The Rotation is a new series in which our writers share and briefly discuss what music they’ve been giving the most spins over the past week. Whether it be revisiting classics, digging into the underground, or fresh drops, we hope to break down projects we might not have a chance to review otherwise and put you on to something dope!
Daniel Son – Yenaldooshi (prod. Futurewave) 
Futurewave – one of the busiest producers in the underground – linked with frequent collaborator Daniel Son (also check out Pressure Cooker, Bite the Bullet, and the Moonshine Mix series) for one of the dingiest rap projects you can find. The Toronto native Daniel Son brings a slightly slurred flow and deep guttural voice to deliver the most menacing street tales in the game. The cover art places a mystic twist on the somewhat typical revivalist subject matter. As in, his bars might not be next level, but his delivery combined with Futurewave’s grimy psychedelia make Yenaldooshi of the most evil sounding projects out of the East Coast revival scene.
Kevin Gates – Only the Generals Gon Understand pt. 2 (2021)
The NOLA/Baton Rouge legend continued his decade long run of strong trap releases in 2021. Only the Generals 2 continues the pain style that Gates revolutionized – Confessionary, melodic anthems balanced with cartel swag and trap beats. He is highly underrated both for the quality of his discography and the influence he has had on popular hiphop today (Youngboy NBA, NoCap, Rod Wave, etc.). On this project, the production leans rather polished, reminiscent of studio albums like Islah. He of course comes through with his signature combination of bangers and love songs, and Only the Generals 2 is one of the best trap albums of the year. It also includes what might be his best song ever: “Fairy Tale”. This heart touching record details Gates’ experience being sexually assaulted as a child, his retaliation, and struggles with mental health. It all culminates in an uplifting message that we need to overcome and make the most of life.

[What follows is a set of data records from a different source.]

(** * gocbmgr: the Couchbase cluster-manager client (couchbase.go)

    A shallow embedding of [couchbase.go] and the properties its
    specification states about it.

    Go strings are [string]s (sequences of bytes), Go slices are [list]s
    (a nil slice is the empty list), [int], [int64] and [time.Duration]
    values are [Z], [float64] is the kernel's binary64 [float].  The remote
    cluster is a script of answers, one queue per endpoint, threaded
    through every method together with a virtual clock and the log of the
    requests issued. *)

From Stdlib Require Import ZArith List String Ascii Bool Lia Floats Uint63.
Import ListNotations.

Local Open Scope string_scope.
Local Open Scope bool_scope.
Local Open Scope Z_scope.
Local Open Scope list_scope.

(** ** Strings *)

(** [strings.Split(s, sep)] for a separator [sep] of one byte: the pieces of
    [s] between the successive occurrences of [sep].  There is always at
    least one piece, so indexing the result at [0] cannot fail. *)
Fixpoint Split (s : string) (sep : ascii) : list string :=
  match s with
  | EmptyString => [EmptyString]
  | String c rest =>
      if Ascii.eqb c sep then EmptyString :: Split rest sep
      else match Split rest sep with
           | piece :: pieces => String c piece :: pieces
           | [] => [String c EmptyString]
           end
  end.

(** [strings.Join(elems, sep)]. *)
Fixpoint Join (elems : list string) (sep : string) : string :=
  match elems with
  | [] => ""
  | [e] => e
  | e :: rest => String.append e (String.append sep (Join rest sep))
  end.

(** [func stripPort(str string) string]: [strings.Split(str, ":")[0]]. *)
Definition stripPort (str : string) : string :=
  match Split str ":"%char with
  | first :: _ => first
  | [] => ""
  end.

(** [func strSliceContains(slice []string, item string) bool]. *)
Fixpoint strSliceContains (slice : list string) (item : string) : bool :=
  match slice with
  | [] => false
  | elem :: rest =>
      if String.eqb (stripPort item) (stripPort elem) then true
      else strSliceContains rest item
  end.

(** ** Data model *)

(** [type Node struct]. *)
Record Node := {
  Uptime : string;
  CouchApiBase : string;
  ClusterMembership : string;
  ClusterCompatibility : Z;
  Status : string;
  ThisNode : bool;
  Hostname : string;
  Version : string;
  OS : string;
  Services : list string;
  IndexMemoryQuota : Z;
  MemoryQuota : Z;
  RebalanceStatus : string;
  OTPCookie : string;
  OTPNode : string
}.

(** [type Cluster struct]. *)
Record Cluster := {
  IsAdminCreds : bool;
  IsEnterprise : bool;
  UUID : string
}.

(** [type Pool struct]. *)
Record Pool := {
  Nodes : list Node
}.

(** [type Couchbase struct].  The two pointer fields [info] and [cluster]
    are [None] for [nil]. *)
Record Couchbase := {
  URL : string;
  Username : string;
  Password : string;
  info : option Node;
  cluster : option Cluster
}.

(** Modelled from the spec: the value [c.RebalanceStatus()] returns is
    declared in another file of the package; the specification describes it
    as "a recommended poll-retry interval (float seconds) and the set of
    node identities still participating in an in-progress rebalance", and
    [RemoveNodes] reads its fields [RecommendedRefreshPeriod] and
    [Nodes]. *)
Module Progress.
Record t := {
  RecommendedRefreshPeriod : float;
  Nodes : list string
}.
End Progress.

(** Go [error] values.  [Errorf] keeps the format and its arguments apart
    instead of rendering the message.  [ErrorNodeUninitialized] and the
    [NewError...] constructors are declared in another file of the package
    and are kept by name. *)
Inductive error : Type :=
| Errorf (format : string) (args : list fmt_arg)
| ErrorNodeUninitialized
| NewErrorWaitNodeTimeout (rawURL : string)
| NewErrorWaitNodeUnexpected (rawURL : string)
| NewErrorHealthyTimedOut (url : string)
| External (what : string)
with fmt_arg : Type :=
| ArgError (e : error)
| ArgString (s : string)
| ArgInts (l : list Z)
| ArgInt (n : Z)
| ArgNode (n : Node).

(** ** The remote cluster and the clock *)

(** What reading and decoding the body of an HTTP response gives:
    [ioutil.ReadAll] fails, or it yields a text that [json.Unmarshal]
    rejects, or a text that decodes to [value]. *)
Inductive Body (A : Type) : Type :=
| Unreadable (err : error)
| Malformed (text : string) (err : error)
| Json (text : string) (value : A).
Arguments Unreadable {A} err.
Arguments Malformed {A} text err.
Arguments Json {A} text value.

(** [*http.Response], as far as the client looks at it. *)
Record Response (A : Type) := {
  StatusCode : Z;
  body : Body A
}.
Arguments StatusCode {A} r.
Arguments body {A} r.

(** The result of [client.Do(req)]: a transport error or a response. *)
Definition Answer (A : Type) : Type := (error + Response A)%type.

(** What the client does to the outside world, in order. *)
Inductive Event : Type :=
| Slept (d : Z)
| Requested (method url : string) (form : list (string * string))
| PolledRebalance.

(** The scripts of the remote cluster, one per endpoint: the answers to the
    successive [GET /pools/default], [GET /pools],
    [POST /controller/rebalance], rebalance-status reads and pings. *)
Record Remote := {
  poolsDefault : list (Answer Pool);
  pools : list (Answer Cluster);
  controllerRebalance : list (Answer unit);
  rebalanceProgress : list (error + Progress.t);
  pings : list (Answer unit)
}.

(** The world a client runs in: the [remote] cluster; the clock [now], in
    nanoseconds; [delay k], how long the exchange logged at position [k]
    takes; [timerWins t], which case a [select] takes when its timer and
    its ticker are both ready at [t]; and the [log] of what the client has
    done so far. *)
Record World := {
  remote : Remote;
  now : Z;
  delay : nat -> Z;
  timerWins : Z -> bool;
  log : list Event
}.

(** An endpoint whose script has run out answers like an unreachable host. *)
Definition unreachable {A : Type} : Answer A :=
  inl (External "connection refused").

(** Log [e] and let the exchange take its time. *)
Definition exchange (e : Event) (w : World) : World :=
  {| remote := remote w;
     now := now w + Z.max 0 (delay w (List.length (log w)));
     delay := delay w;
     timerWins := timerWins w;
     log := log w ++ [e] |}.

(** The remote moves on to the scripts [r]. *)
Definition answered (r : Remote) (w : World) : World :=
  {| remote := r;
     now := now w;
     delay := delay w;
     timerWins := timerWins w;
     log := log w |}.

(** [c.request("GET", "/pools/default", ...)]. *)
Definition request_poolsDefault (w : World) : Answer Pool * World :=
  let r := remote w in
  let w := exchange (Requested "GET" "/pools/default" []) w in
  match poolsDefault r with
  | [] => (unreachable, w)
  | a :: rest =>
      (a, answered {| poolsDefault := rest;
                      pools := pools r;
                      controllerRebalance := controllerRebalance r;
                      rebalanceProgress := rebalanceProgress r;
                      pings := pings r |} w)
  end.

(** [c.request("GET", "/pools", ...)]. *)
Definition request_pools (w : World) : Answer Cluster * World :=
  let r := remote w in
  let w := exchange (Requested "GET" "/pools" []) w in
  match pools r with
  | [] => (unreachable, w)
  | a :: rest =>
      (a, answered {| poolsDefault := poolsDefault r;
                      pools := rest;
                      controllerRebalance := controllerRebalance r;
                      rebalanceProgress := rebalanceProgress r;
                      pings := pings r |} w)
  end.

(** [c.request("POST", "/controller/rebalance", data.Encode(), ...)]. *)
Definition request_controllerRebalance (form : list (string * string)) (w : World)
  : Answer unit * World :=
  let r := remote w in
  let w := exchange (Requested "POST" "/controller/rebalance" form) w in
  match controllerRebalance r with
  | [] => (unreachable, w)
  | a :: rest =>
      (a, answered {| poolsDefault := poolsDefault r;
                      pools := pools r;
                      controllerRebalance := rest;
                      rebalanceProgress := rebalanceProgress r;
                      pings := pings r |} w)
  end.

(** [requestUrl(rawURL, "GET", "/", nil, nil, 3*time.Second)]. *)
Definition requestUrl_ping (rawURL : string) (w : World) : Answer unit * World :=
  let r := remote w in
  let w := exchange (Requested "GET" rawURL []) w in
  match pings r with
  | [] => (unreachable, w)
  | a :: rest =>
      (a, answered {| poolsDefault := poolsDefault r;
                      pools := pools r;
                      controllerRebalance := controllerRebalance r;
                      rebalanceProgress := rebalanceProgress r;
                      pings := rest |} w)
  end.

(** [time.Sleep(d)]: a negative or zero [d] returns at once. *)
Definition time_Sleep (d : Z) (w : World) : World :=
  {| remote := remote w;
     now := now w + Z.max 0 d;
     delay := delay w;
     timerWins := timerWins w;
     log := log w ++ [Slept d] |}.

(** The clock moves to [t], for a wait that ends at [t]. *)
Definition wait_until (t : Z) (w : World) : World :=
  {| remote := remote w;
     now := t;
     delay := delay w;
     timerWins := timerWins w;
     log := log w |}.

(** [time.Millisecond] and [time.Second], in nanoseconds. *)
Definition Millisecond : Z := 1000000.
Definition Second : Z := 1000 * Millisecond.

(** ** Floating point to duration *)

Definition int64_min : Z := - 2 ^ 63.
Definition int64_max : Z := 2 ^ 63 - 1.

(** [float64(d)] for a duration [0 <= d < 2^63]. *)
Definition float64 (d : Z) : float := PrimFloat.of_uint63 (Uint63.of_Z d).

(** [int64(f)]: the fraction is discarded (truncation towards zero).  Go
    leaves the result open when the value does not fit; what is modelled is
    the amd64 instruction, which gives the minimum [int64] for every such
    value, for infinities and for NaN. *)
Definition int64 (f : float) : Z :=
  match Prim2SF f with
  | S754_zero _ => 0
  | S754_finite sign m e =>
      let magnitude :=
        if 0 <=? e then Z.shiftl (Z.pos m) e else Z.shiftr (Z.pos m) (- e) in
      let v := if sign then - magnitude else magnitude in
      if (int64_min <=? v) && (v <=? int64_max) then v else int64_min
  | S754_infinity _ => int64_min
  | S754_nan => int64_min
  end.

(** ** The methods of [*Couchbase] *)

(** How a [for] loop whose body has run some number of times stands: still
    inside, with the loop's variables [s]; left through [break]; or the
    process ended by [Fatalf] (logrus logs the message and calls
    [os.Exit(1)]). *)
Inductive Flow (S : Type) : Type :=
| Continue (s : S)
| Break
| Fatal (msg : string).
Arguments Continue {S} s.
Arguments Break {S}.
Arguments Fatal {S} msg.

(** What a call has come to when it is observed: it returned [a], the
    process exited with [code], or it is still running its loop. *)
Inductive Outcome (A : Type) : Type :=
| Returned (a : A)
| Exited (code : Z)
| Running.
Arguments Returned {A} a.
Arguments Exited {A} code.
Arguments Running {A}.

Nas – Magic (prod. Hit-Boy) [FRESH]
Nas surely needs no introduction as an established GOAT, but he has had a bit of a resurgence in recent years through collaborations with producer Hit-Boy (The man behind many early 10’s mega hits and projects with SOB x RBE, Benny the Butcher, and more). The King’s Disease series is generally pretty safe, but consistently enjoyable. On Magic however, they both shine. This project is among the best work from either artist, with each stepping outside of their box a bit and sounding hungrier than ever. The beats no longer use Hit’s fall back – a sort of off key piano loop – and they are some uniquely bouncy modern boombap. This invigorates Nas. While his bars haven’t been lacking, they shine through stronger on these beats and he brings some energetic flows (particularly on “Meet Joe Black” and “40-16 Building”). There are also standout assists from A$AP Rocky and the legendary DJ Premier. This is simply the best Nas project in a very long time.
Shawny Binladen – Merry Wickmas (2020)
‘Tis the season! Shawny Binladen is a member of the New York drill wave and he is certainly one of its most unique. His beats heavily utilize famous samples (Snoop Dogg, among other soul classics) flipped into drill bangers, and a whispered flow which is oddly menacing. He almost feels like the New York equivalent of Babytron with such off the wall vocal style and sample choice. This project is just a really entertaining, quick listen and a standout from the NY drill scene. For more information, check out our NY drill guide!
Rob Sonic – Alice in Thunderdome (2014)
Already a legend in the backpack scene and a former Def Jux member, Rob Sonic actually didn’t release his best solo work until the 2010’s. Along with 2018’s Defriender, Alice in Thunderdome saw Sonic narrowing his craft into a balance of the esoteric and digestible (similar to the evolution of friend and collaborator Aesop Rock). While his vocabulary isn’t too over the top here, each song is packed with individual bars which tell entire stories themselves. Strange concepts such as a man’s simple commute and tales of labor, as well as strong guest appearances from Aes and Breeze Brewin create a dystopian aura over spiraling, heavy synths. While it certainly isn’t for everybody, Rob Sonic brings a very unique perspective and lyrical approach to hiphop.